Peki size,  80 darbesinin sorgulanmasına imkan verecek Anayasa değişikliğine MHP’nin karşı olması garip gelmiyor mu?

Hatta Anayasa değişikliği teklifine “evet” oyu vereceğini ifade eden Ülkücü Hareketin efsane isimlerine Devlet Bahçeli’nin hakarete varan açıklamaları, toplumda şaşkınlığa yol açmıştır.

MHP’nin yaşadığı Psikolojik bir teori olan Stocholm Sendromu ile açıklanabilir. Bu teori, kurbanın cellatına hayranlık ve ilgi duyması olarak özetlenebilecek bir içeriği  sahiptir.  MHP’nin darbeyi gerçekleştiren kesime  karşı korumacı bir tavır alması MHP’nin aklının karışık olduğuna dalalet ettiği gibi, normal bir psikolojik süreç yaşamadığını da göstermektedir.

MHP’nin anayasa referandumu sürecinde yaşadığı travma, beraberinde Ülkücülerin  partiden kopmasını sağlarsa şaşırmamak gerekir.
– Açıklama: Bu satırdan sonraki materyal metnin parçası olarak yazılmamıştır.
Lemma kept_Router_net (fuel : nat) (c c' : Context) (sc sc' : RipupScoreboard)
    (name : IdString) (rip : bool) (penalty : delay_t) (r : Router) :
  good (arch c) → Router_net fuel c sc name rip penalty = Ok (r, c', sc') →
  good (arch c') ∧ ∀ m, m ≠ name → kept m (arch c) (arch c').
Proof.
  intros Hg. unfold Router_net, Router_net_state. intros Hr.
  apply bind_Ok in Hr as (st & Hs & [= <- <- <-]). simpl.
  apply bind_Ok in Hs as (ni & _ & Hs). apply bind_Ok in Hs as (src_wire & _ & Hs).
  apply bind_Ok in Hs as (a1 & Hrip & Hs). apply bind_Ok in Hs as (a2 & Hbw%call_Ok & Hs).
  destruct (shuffle PortRef (rngstate c) (users ni)) as [users_array g].
  destruct (kept_ripup_net _ _ _ _ Hg Hrip) as [Hg1 H1].
  destruct (kept_bindWire _ _ _ _ Hg1 Hbw) as (Hg2 & _ & H2).
  apply kept_route_users in Hs as [Hg' H']; [|exact Hg2]. simpl in *.
  split; [done|]. intros m Hm.
  eapply kept_trans; [apply H1|]. eapply kept_trans; [by apply H2 | by apply H'].
Qed.

Lemma linked_mono (a a' : archstate) (n : IdString) (R R' : WireId → Prop) (x : WireId) :
  (∀ y p, entry a n y p → entry a' n y p) →
  (∀ y, R y → linked a' n R' y) →
  linked a n R x → linked a' n R' x.
Proof.
  intros Hent Hroot Hl. induction Hl as [x Hx|x p He Hp Hl IH]; [by apply Hroot|].
  apply (linked_pip a' n R' x p); auto.
Qed.

End EntryProofs.

Lemma rooted_unique {dev : Arch} (v : gmap Z QueuedWire) (h h' : nat) (w : WireId) :
  rooted v h w → rooted v h' w → h = h'.
Proof.
  intros Hr. revert h'. induction Hr as [w e He Hp|h w e He Hp Hr IH]; intros h' Hr'.
  - inversion Hr' as [w' e' He' Hp'|h'' w' e' He' Hp' Hr'']; subst; [done|].
    rewrite He in He'. injection He' as <-. done.
  - inversion Hr' as [w' e' He' Hp'|h'' w' e' He' Hp' Hr'']; subst.
    + rewrite He in He'. injection He' as <-. done.
    + rewrite He in He'. injection He' as <-. f_equal. by apply IH.
Qed.

(** ** The pips of a routed net *)

Section TreeProofs.
Context {dev : Arch}.
Variable good : archstate → Prop.
Hypothesis Hpc : proxy_contract good.
Hypothesis Hec : entries_contract good.
Variable W : list WireId.
Hypothesis HW : finite_device W.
Çünkü MHP’liler ilkeli duruşlarından dolayı Ülkücülerden oldukça rahatsızlar. Belki, ülkücülerle MHP’liler ayrımımı bir bilgi eksiği gibi algılayabilirsiniz. Ayrımı bilinçli ve sosyolojik bir gerçeği işaret ettiği için kullandım. Çünkü  12 Eylül 2010 tarihi MHP’deki en büyük yarılmayı sağlayacaktır.